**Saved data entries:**
-=-=-=-=-
(** ** Examples *)

Example parse_examples :
  read_network "10.0.0.0/8" = Ok (mkIPInterface (mkIPAddress V4 167772160 None) 8) ∧
  read_network "10.0.0.0/255.0.0.0" = Ok (mkIPInterface (mkIPAddress V4 167772160 None) 8) ∧
  read_network "10.0.0.0/0.255.255.255" = Ok (mkIPInterface (mkIPAddress V4 167772160 None) 8) ∧
  read_network "10.0.0.1/8" = Err (ValueError "has host bits set") ∧
  read_network "10.0.0.01/32" = Err (ValueError "does not appear to be an IPv4 or IPv6 network") ∧
  (network_with_prefixlen <$> read_network "2001:0DB8::/32") = Ok "2001:db8::/32" ∧
  (interface_with_prefixlen <$> read_interface "fe80::0:1%eth0/64") = Ok "fe80::1/64" ∧
  (network_with_prefixlen <$> read_network "::ffff:10.0.0.1") = Ok "::ffff:a00:1/128" ∧
  (interface_with_prefixlen <$> read_interface "1:0:0:2:0:0:0:3") = Ok "1:0:0:2::3/128" ∧
  is_ok (read_interface "1::2::3") = false ∧ is_ok (read_interface ":1:2:3:4:5:6:7") = false ∧
  ip_binary_str V4 167772161 = "00001010000000000000000000000001".
Proof. split_and!; by vm_compute. Qed.

(** ** Splitting and joining *)

Definition no_char (c : ascii) (s : string) : bool := str_forall (λ x, negb (bool_decide (x = c))) s.

Lemma str_forall_app f s t : str_forall f (s +:+ t) = str_forall f s && str_forall f t.
Proof.
  unfold str_forall. induction s as [|c s IH]; [done|]. rewrite str_app_cons. cbn. by rewrite IH, andb_assoc.
Qed.
Lemma str_forall_mono (f g : ascii → bool) s : (∀ c, f c = true → g c = true) → str_forall f s = true → str_forall g s = true.
Proof. unfold str_forall. intros Hfg. rewrite !forallb_forall. eauto. Qed.
Lemma no_char_cons c x s : no_char c (String x s) = negb (bool_decide (x = c)) && no_char c s.
Proof. done. Qed.
Lemma no_char_app c s t : no_char c (s +:+ t) = no_char c s && no_char c t.
Proof. apply str_forall_app. Qed.
Lemma startswith_char c x s : startswith (String x s) (String c "") = bool_decide (x = c).
Proof. unfold startswith. cbn. repeat case_decide; case_bool_decide; congruence || done. Qed.

Section split_char.
Context (c : ascii).
#[local] Abbreviation sep := (String c "").

Lemma split_aux_step cur x s :
  split_aux sep 0 cur (String x s) = if bool_decide (x = c) then cur :: split_aux sep 0 "" s else split_aux sep 0 (cur +:+ String x "") s.
Proof. cbn [split_aux]. by rewrite startswith_char. Qed.
Lemma split_aux_last cur s : no_char c s = true → split_aux sep 0 cur s = [cur +:+ s].
Proof.
  revert cur. induction s as [|x s IH]; intros cur; [by rewrite str_app_nil_r|]. rewrite no_char_cons, andb_true_iff, negb_true_iff.
  intros [Hx Hs]. by rewrite split_aux_step, Hx, IH, str_app_assoc.
Qed.
Lemma split_aux_char cur s t : no_char c s = true → split_aux sep 0 cur (s +:+ String c t) = (cur +:+ s) :: split_aux sep 0 "" t.
Proof.
  revert cur. induction s as [|x s IH]; intros cur.
  { intros _. change ("" +:+ String c t) with (String c t). by rewrite split_aux_step, bool_decide_eq_true_2, str_app_nil_r. }
  rewrite no_char_cons, andb_true_iff, negb_true_iff. intros [Hx Hs].
  by rewrite str_app_cons, split_aux_step, Hx, IH, str_app_assoc.
Qed.

(** Parts without the separator are what their join splits into. *)
Lemma split_join parts : parts ≠ [] → Forall (λ p, no_char c p = true) parts → py_split sep (py_join sep parts) = parts.
Proof.
  intros Hne Hall. unfold py_split. induction Hall as [|p parts Hp Hall IH]; [done|]. destruct parts as [|q parts].
  { by apply split_aux_last. }
  change (py_join sep (p :: q :: parts)) with (p +:+ String c (py_join sep (q :: parts))).
  rewrite split_aux_char by done. by rewrite IH.
Qed.

Lemma join_cons p q parts : py_join sep (p :: q :: parts) = p +:+ String c (py_join sep (q :: parts)).
Proof. done. Qed.
Lemma split_aux_nonempty cur s : split_aux sep 0 cur s ≠ [].
Proof. revert cur. induction s as [|x s IH]; intros cur; [done|]. rewrite split_aux_step. case_bool_decide; [done|apply IH]. Qed.
Lemma join_split_aux cur s : py_join sep (split_aux sep 0 cur s) = cur +:+ s.
Proof.
  revert cur. induction s as [|x s IH]; intros cur; [by rewrite str_app_nil_r|]. rewrite split_aux_step. case_bool_decide as Hx.
  - subst x. specialize (IH ""). destruct (split_aux sep 0 "" s) as [|q l] eqn:Hl; [by apply split_aux_nonempty in Hl|].
    by rewrite join_cons, IH.
  - by rewrite IH, str_app_assoc.
Qed.
(** Joining the parts of a text gives the text. *)
Lemma join_split s : py_join sep (py_split sep s) = s.
Proof. apply join_split_aux. Qed.

Lemma str_forall_join f parts : f c = true → Forall (λ p, str_forall f p = true) parts → str_forall f (py_join sep parts) = true.
Proof.
  intros Hc Hall. induction Hall as [|p parts Hp Hall IH]; [done|]. destruct parts as [|q parts]; [done|].
  rewrite join_cons, str_forall_app, Hp. unfold str_forall in *. cbn [String.list_ascii_of_string forallb]. by rewrite Hc, IH.
Qed.
End split_char.

(** ** Words *)

(** A test of all the numbers of [w] bits. *)
Fixpoint forall_bits (f : Z → bool) (w : nat) (acc : Z) : bool :=
  match w with O => f acc | S w => forall_bits f w (2 * acc) && forall_bits f w (2 * acc + 1) end.
Lemma forall_bits_spec f w acc x :
  forall_bits f w acc = true → 0 ≤ x < 2 ^ Z.of_nat w → f (acc * 2 ^ Z.of_nat w + x) = true.
Proof.
  revert acc x. induction w as [|w IH]; intros acc x; cbn [forall_bits].
  { change (2 ^ Z.of_nat 0) with 1. intros Hf ?. by replace (acc * 1 + x) with acc by lia. }
  rewrite andb_true_iff. intros [H0 H1] Hx. rewrite Nat2Z.inj_succ, Z.pow_succ_r in * by lia.
  destruct (decide (x < 2 ^ Z.of_nat w)).
  - specialize (IH (2 * acc) x H0 ltac:(lia)). by replace (acc * (2 * 2 ^ Z.of_nat w) + x) with (2 * acc * 2 ^ Z.of_nat w + x) by lia.
  - specialize (IH (2 * acc + 1) (x - 2 ^ Z.of_nat w) H1 ltac:(lia)).
    by replace (acc * (2 * 2 ^ Z.of_nat w) + x) with ((2 * acc + 1) * 2 ^ Z.of_nat w + (x - 2 ^ Z.of_nat w)) by lia.
Qed.
Lemma forall_below f w x : forall_bits f w 0 = true → 0 ≤ x < 2 ^ Z.of_nat w → f x = true.
Proof. intros Hf Hx. by specialize (forall_bits_spec f w 0 x Hf Hx). Qed.

Lemma lor_shiftl acc h w : 0 ≤ w → 0 ≤ h < 2 ^ w → Z.lor (Z.shiftl acc w) h = acc * 2 ^ w + h.
Proof.
  intros Hw Hh. assert (Z.land (Z.shiftl acc w) h = 0) as Hland.
  { apply Z.bits_inj'. intros i Hi. rewrite Z.land_spec, Z.bits_0. destruct (decide (i < w)).
    - by rewrite Z.shiftl_spec_low.
    - rewrite (testbit_above h w i) by lia. by rewrite andb_false_r. }
  by rewrite <-Z.lxor_lor, <-Z.add_nocarry_lxor, Z.shiftl_mul_pow2 by done.
Qed.

Lemma words_succ w k n : words w (S k) n = (Z.shiftr n (Z.of_nat (w * k)) mod 2 ^ Z.of_nat w) :: words w k n.
Proof. unfold words. by rewrite seq_S, rev_app_distr. Qed.
Lemma words_length w k n : length (words w k n) = k.
Proof. unfold words. by rewrite length_fmap, length_rev, length_seq. Qed.
Lemma words_bound w k n : Forall (λ h, 0 ≤ h < 2 ^ Z.of_nat w) (words w k n).
Proof. unfold words. apply Forall_fmap, Forall_true. intros i. apply Z.mod_pos_bound. lia. Qed.

Lemma of_words_words w k n acc : 0 ≤ n → of_words w acc (words w k n) = acc * 2 ^ Z.of_nat (w * k) + n mod 2 ^ Z.of_nat (w * k).
Proof.
  intros Hn. revert acc. induction k as [|k IH]; intros acc.
  { rewrite Nat.mul_0_r. cbn. rewrite Zmod_1_r. lia. }
  rewrite words_succ. unfold of_words in *. cbn [foldl]. rewrite IH, lor_shiftl by (try lia; apply Z.mod_pos_bound; lia).
  rewrite Z.shiftr_div_pow2 by lia. replace (Z.of_nat (w * S k)) with (Z.of_nat (w * k) + Z.of_nat w) by lia.
  rewrite Z.pow_add_r, Z.rem_mul_r by lia. lia.
Qed.
(** The words of a number write it. *)
Lemma of_words_id w k n : 0 ≤ n < 2 ^ Z.of_nat (w * k) → of_words w 0 (words w k n) = n.
Proof. intros Hn. rewrite of_words_words by lia. rewrite Z.mod_small by done. lia. Qed.
Lemma of_words_app w acc l1 l2 : of_words w acc (l1 ++ l2) = of_words w (of_words w acc l1) l2.
Proof. apply foldl_app. Qed.
Lemma of_words_zeros w acc k : of_words w acc (replicate k 0) = Z.shiftl acc (Z.of_nat (w * k)).
Proof.
  revert acc. induction k as [|k IH]; intros acc; [by rewrite Nat.mul_0_r, Z.shiftl_0_r|].
  unfold of_words in *. cbn [replicate foldl]. rewrite IH, Z.lor_0_r, Z.shiftl_shiftl by lia. f_equal. lia.
Qed.

(** ** Numbers that are printed are read back *)

Definition plain_char (c : ascii) : bool := is_hexdigit c || bool_decide (c = ":"%char) || bool_decide (c = "."%char).

Lemma octet_str n : 0 ≤ n < 256 → parse_octet (pretty n) = Some n ∧ str_forall is_digit (pretty n) = true.
Proof.
  intros Hn. apply (forall_below (λ n, bool_decide (parse_octet (pretty n) = Some n ∧ str_forall is_digit (pretty n) = true)) 8) in Hn.
  - by apply bool_decide_eq_true in Hn.
  - by vm_compute.
Qed.
Lemma prefix_str n : 0 ≤ n < 256 → is_decimal (pretty n) = true ∧ digits_value 10 (pretty n) = n.
Proof.
  intros Hn. apply (forall_below (λ n, bool_decide (is_decimal (pretty n) = true ∧ digits_value 10 (pretty n) = n)) 8) in Hn.
  - by apply bool_decide_eq_true in Hn.
  - by vm_compute.
Qed.

Definition add_digit (base acc : Z) (c : ascii) : Z := acc * base + default 0 (digit_value base (lower_char c)).
Lemma hex_digit_spec n : 0 ≤ n < 16 → is_hexdigit (hex_digit n) = true ∧ ∀ acc, add_digit 16 acc (hex_digit n) = acc * 16 + n.
Proof.
  intros Hn. split.
  - by apply (forall_below (λ n, is_hexdigit (hex_digit n)) 4).
  - intros acc. unfold add_digit. f_equal. apply Z.eqb_eq.
    by apply (forall_below (λ n, default 0 (digit_value 16 (lower_char (hex_digit n))) =? n) 4).
Qed.
Lemma hex_text_spec k n t :
  0 ≤ n < 16 ^ Z.of_nat (S k) →
  let s := hex_text (S k) n t in
  str_forall is_hexdigit s = str_forall is_hexdigit t ∧
  foldl (add_digit 16) 0 (String.list_ascii_of_string s) = foldl (add_digit 16) n (String.list_ascii_of_string t) ∧
  (String.length t < String.length s ≤ S k + String.length t)%nat.
Proof.
  revert n t. induction k as [|k IH]; intros n t Hn; cbn [hex_text].
  - rewrite (proj2 (Z.ltb_lt n 16)) by (change (16 ^ Z.of_nat 1) with 16 in Hn; lia).
    destruct (hex_digit_spec n ltac:(change (16 ^ Z.of_nat 1) with 16 in Hn; lia)) as [Hd Ha]. unfold str_forall.
    cbn [String.list_ascii_of_string forallb foldl String.length]. rewrite Hd, Ha. split_and!; [done|done|lia|lia].
  - destruct (Z.ltb_spec n 16) as [Hlt|Hge].
    + destruct (hex_digit_spec n ltac:(lia)) as [Hd Ha]. unfold str_forall. cbn [String.list_ascii_of_string forallb foldl String.length].
      rewrite Hd, Ha. split_and!; [done|done|lia|lia].
    + rewrite Nat2Z.inj_succ, Z.pow_succ_r in Hn by lia.
      destruct (IH (n / 16) (String (hex_digit (n mod 16)) t)) as (Hf & Hv & Hl).
      { split; [apply Z.div_pos; lia|apply Z.div_lt_upper_bound; lia]. }
      destruct (hex_digit_spec (n mod 16) ltac:(apply Z.mod_pos_bound; lia)) as [Hd Ha]. cbn [hex_text] in Hf, Hv, Hl.
      split_and!.
      * rewrite Hf. unfold str_forall. cbn [String.list_ascii_of_string forallb]. by rewrite Hd.
      * rewrite Hv. cbn [String.list_ascii_of_string foldl]. rewrite Ha. f_equal. rewrite (Z.div_mod n 16) at 3 by done. lia.
      * cbn [String.length] in Hl. lia.
      * cbn [String.length] in Hl. lia.
Qed.
Lemma hextet_str_spec n : 0 ≤ n < 65536 →
  parse_hextet (hextet_str n) = Some n ∧ str_forall is_hexdigit (hextet_str n) = true ∧ (hextet_str n = "0" → n = 0).
Proof.
  intros Hn. destruct (hex_text_spec 3 n "" Hn) as (Hf & Hv & Hl). change (hex_text 4 n "") with (hextet_str n) in Hf, Hv, Hl.
  assert (parse_hextet (hextet_str n) = Some n) as Hp.
  { unfold parse_hextet. rewrite Hf. assert (hextet_str n ≠ "") as Hne by (intros Heq; rewrite Heq in Hl; cbn in Hl; lia).
    assert (String.length (hextet_str n) ≤ 4)%nat as Hle by (change (String.length "") with 0%nat in Hl; lia).
    rewrite (bool_decide_eq_false_2 (hextet_str n = "")), (bool_decide_eq_true_2 (String.length _ ≤ 4)%nat) by done.
    change (digits_value 16 (hextet_str n)) with (foldl (add_digit 16) 0 (String.list_ascii_of_string (hextet_str n))).
    by rewrite Hv. }
  split_and!; [done|done|]. intros H0. rewrite H0 in Hp. by injection Hp as <-.
Qed.

#[local] Opaque hextet_str.

(** ** Version 4 *)

Lemma mapM_octets l : Forall (λ n, 0 ≤ n < 256) l → mapM parse_octet (pretty <$> l) = Some l.
Proof. induction 1 as [|n l Hn _ IH]; [done|]. cbn. destruct (octet_str n Hn) as [-> _]. cbn. by rewrite IH. Qed.
Lemma digit_not c d : is_digit c = true → is_digit d = false → negb (bool_decide (c = d)) = true.
Proof. intros Hc Hd. rewrite bool_decide_eq_false_2; [done|]. intros ->. congruence. Qed.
-=-=-=-=-
Show all lines in the records above that hold "replace".

**EXPECTED ANSWER:**
  { change (2 ^ Z.of_nat 0) with 1. intros Hf ?. by replace (acc * 1 + x) with acc by lia. }
  - specialize (IH (2 * acc) x H0 ltac:(lia)). by replace (acc * (2 * 2 ^ Z.of_nat w) + x) with (2 * acc * 2 ^ Z.of_nat w + x) by lia.
    by replace (acc * (2 * 2 ^ Z.of_nat w) + x) with ((2 * acc + 1) * 2 ^ Z.of_nat w + (x - 2 ^ Z.of_nat w)) by lia.
  rewrite Z.shiftr_div_pow2 by lia. replace (Z.of_nat (w * S k)) with (Z.of_nat (w * k) + Z.of_nat w) by lia.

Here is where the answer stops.